Nevertheless, further studies would be important to determine the cytotoxic effects of the S. bicolor crude oil-like extract and its fractions in additional mammalian cell lines. Notwithstanding, the S. bicolor oil-like extracts and fractions investigated in this study exhibited strong anti-Toxoplasma gondii activity with low cytotoxic effects against a human cell line (HFF). Eugenol, a compound we found in significant amounts in the S. bicolor extract has been shown to have anti-Giardia, antibacterial, antifungal and antioxidant properties, as well as curative effects in skin, prostate and melanoma cancers [30, 31]. On the other hand, luteolin and apigenin have also been reported to have anticancer, antibacterial and anti-leishmania activities [32, 33]. Tasdemir et al. [33], also attested that phenolic acids such as coumaric acid, caffeic acid, ferulic acid and cinnamic acid have effective in vitro leishmanicidal activity.

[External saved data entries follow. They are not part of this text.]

(** * Trip builder: examples/trips/generate_data.py

    A shallow embedding of the script that converts SUMO floating-car data
    (one row per vehicle and timestep) into the nested-list table read by the
    deck.gl trips layer, followed by the properties of that conversion.

    Conventions of the embedding.
    - A pandas [DataFrame] is its list of column labels and its rows in index
      order; a row's cell of an optional column is only read when the label
      is in [columns].
    - The script is embedded on two kinds of frames.  In [pd] the
      [vehicle_id] column holds a string in every row, as SUMO writes it, so
      that [str(x)] is [x]: the sort, the sampling, the time window and the
      defaults of absent columns are studied there.  In [raw] the column is
      what [read_parquet] may return from any file: a cell may be missing
      and an identifier may be an integer; the sort and [groupby] work on
      the raw values, [groupby] leaves out the rows whose identifier is
      missing, and [str] is applied where the script emits an identifier.
      The offsets, the alignment of the columns, the assembled table and
      the order of the trips are studied there.  On a frame of strings the
      two embeddings agree ([raw_flatten_of_frame], [raw_main_of_frame]).
    - Edge identifiers are strings, compared as Python compares [str]
      (lexicographic on code points).
    - float64 cells are rationals: NaN and the infinities are left out (in
      [timestep_time] the window test rejects them, the other columns are
      only copied).  The cast performed by a store into a float32 array is
      the parameter [f32] of the script.
    - Python integers ([len], loop counters, [current_offset]) are naturals;
      a store of a Python integer into the int32 array [offsets] raises
      [OverflowError] outside the int32 range, as NumPy 2 does.
    - The outcome of the random generator is the parameter [permutation]:
      what [RandomState.permutation n] returns.
    - pandas and pyarrow calls follow the library defaults: [sort_values]
      on several keys is a stable lexicographic sort with missing keys
      last, [groupby] iterates its groups in sorted key order, keeps the
      row order inside a group and drops missing keys.
    - The console output, the feather serialisation and the gzip compression
      are not part of the embedding: [main] ends with the table handed to
      the feather writer. *)

From Stdlib Require Import String Ascii ZArith QArith Qminmax Lia Bool.
From Stdlib Require Import DecimalString.
From Stdlib Require Import OrdersEx RelationClasses Morphisms.
From Stdlib Require Import List Permutation Sorted.
Import ListNotations.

Taken together, immunocompromised persons such as cancer patients may derive multiple benefits from S. bicolor essential oils in fighting cancer and any T. gondii opportunistic coinfections.

Limitations

The S. bicolor oil-like crude extracts and fractions has potency against the tachyzoite stage, and it will be interesting to determine if it may also have activity against the encysted bradyzoite stage of T. gondii. It will also be important to study the S. bicolor oil-like crude extracts and fractions further in order to identify the individual compounds responsible for the anti-T. gondii activity and determine their mechanism of action individually or in combinations for the development of novel inhibitors against T. gondii and other pathogens.